Depuis la légalisation du cannabis en 2018, le Québec a choisi une approche parmi les plus restrictives au Canada. La Société québécoise du cannabis (SQDC), société d’État qui détient le monopole de la vente, tente de conquérir un marché longtemps dominé par le crime organisé. Huit ans plus tard, le bilan est mitigé : la SQDC est profitable, mais le marché noir résiste.
Le modèle québécois
Le Québec se distingue par sa réglementation parmi les plus strictes au pays. L’âge minimum d’achat est fixé à 21 ans (contre 19 dans la plupart des autres provinces). La consommation est interdite dans tous les espaces publics. La culture à domicile est prohibée. Et la SQDC est le seul canal de vente légal, contrairement à des provinces comme l’Ontario qui permettent les boutiques privées.

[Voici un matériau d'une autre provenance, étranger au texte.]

(* ===== verification/Monitoring.v ===== *)
(** * monitoring

    The counters of the load, latency and availability tests.  The mutex is left
    out: each operation is one step. *)

From S2P Require Import Prelude.

#[local] Open Scope Z_scope.

Record Monitor := MkMonitor { RqsG : Z; RqsL : Z; pcktLoss : Z; LtRegisterLocal : Z; LtRegisterGlobal : Z; availability : bool }.

Definition IncRqs (m : Monitor) : Monitor :=
  MkMonitor (RqsG m) (s64 (RqsL m + 1)) (pcktLoss m) (LtRegisterLocal m) (LtRegisterGlobal m) (availability m).
Definition IncPcktLoss (m : Monitor) : Monitor :=
  MkMonitor (RqsG m) (RqsL m) (s64 (pcktLoss m + 1)) (LtRegisterLocal m) (LtRegisterGlobal m) (availability m).
Definition IncAvaibility (m : Monitor) : Monitor :=
  MkMonitor (RqsG m) (RqsL m) (pcktLoss m) (LtRegisterLocal m) (LtRegisterGlobal m) true.
Definition InitRqsLocal (m : Monitor) : Monitor :=
  MkMonitor (RqsG m) 0 (pcktLoss m) (LtRegisterLocal m) (LtRegisterGlobal m) (availability m).
Definition InitAvaibility (m : Monitor) : Monitor :=
  MkMonitor (RqsG m) (RqsL m) (pcktLoss m) (LtRegisterLocal m) (LtRegisterGlobal m) false.
Definition SetRqsGlobal (rqs : Z) (m : Monitor) : Monitor :=
  MkMonitor (s64 (RqsG m + rqs)) (RqsL m) (pcktLoss m) (LtRegisterLocal m) (LtRegisterGlobal m) (availability m).
Definition GetRqsLocal (m : Monitor) : Z := RqsL m.
Definition GetRqsGlobal (m : Monitor) : Z := RqsG m.
Definition GetAvailability (m : Monitor) : bool := availability m.
Definition SetLtRegisterLocal (lt : Z) (m : Monitor) : Monitor :=
  MkMonitor (RqsG m) (RqsL m) (pcktLoss m) lt (LtRegisterGlobal m) (availability m).
Definition SetLtGlobal (ltLocal : Z) (m : Monitor) : Monitor :=
  MkMonitor (RqsG m) (RqsL m) (pcktLoss m) (LtRegisterLocal m) (s64 (LtRegisterGlobal m + ltLocal)) (availability m).
Definition GetLtGlobal (m : Monitor) : Z := LtRegisterGlobal m.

Les politiques réglementaires québécoises sont analysées dans nos dossiers économiques. Cette approche conservatrice vise à protéger la santé publique, mais elle a aussi des conséquences sur la compétitivité du marché légal face au marché illicite.
La performance de la SQDC
La SQDC a ouvert des dizaines de succursales à travers la province et ses ventes augmentent d’année en année. La société d’État est rentable et verse des dividendes au gouvernement. La qualité des produits s’est améliorée, la variété s’est élargie et les prix ont baissé pour se rapprocher de ceux du marché noir.
Les employés de la SQDC sont formés pour offrir des conseils aux consommateurs, un avantage par rapport aux revendeurs illégaux. La traçabilité des produits garantit aussi l’absence de contaminants dangereux, un argument de poids pour la santé des consommateurs. Les enjeux de santé publique liés au cannabis sont abordés dans nos reportages sur la santé.
Le marché noir persiste
Malgré les progrès, le marché noir du cannabis au Québec n’a pas disparu. Certaines estimations suggèrent qu’il représente encore une part significative du marché total. Les raisons sont multiples : le prix du légal reste souvent plus élevé, les contraintes réglementaires limitent l’accès (seulement 21 ans et plus, aucune livraison par des tiers), et les habitudes d’achat prennent du temps à changer.
Les forces policières continuent de démanteler des réseaux de production et de distribution illicites. Le crime organisé s’est adapté en se tournant vers d’autres marchés illégaux, mais il reste actif dans le cannabis, surtout pour les produits dérivés (comestibles, concentrés) qui sont plus réglementés dans le circuit légal. La lutte contre le crime organisé est suivie dans nos reportages sur la justice.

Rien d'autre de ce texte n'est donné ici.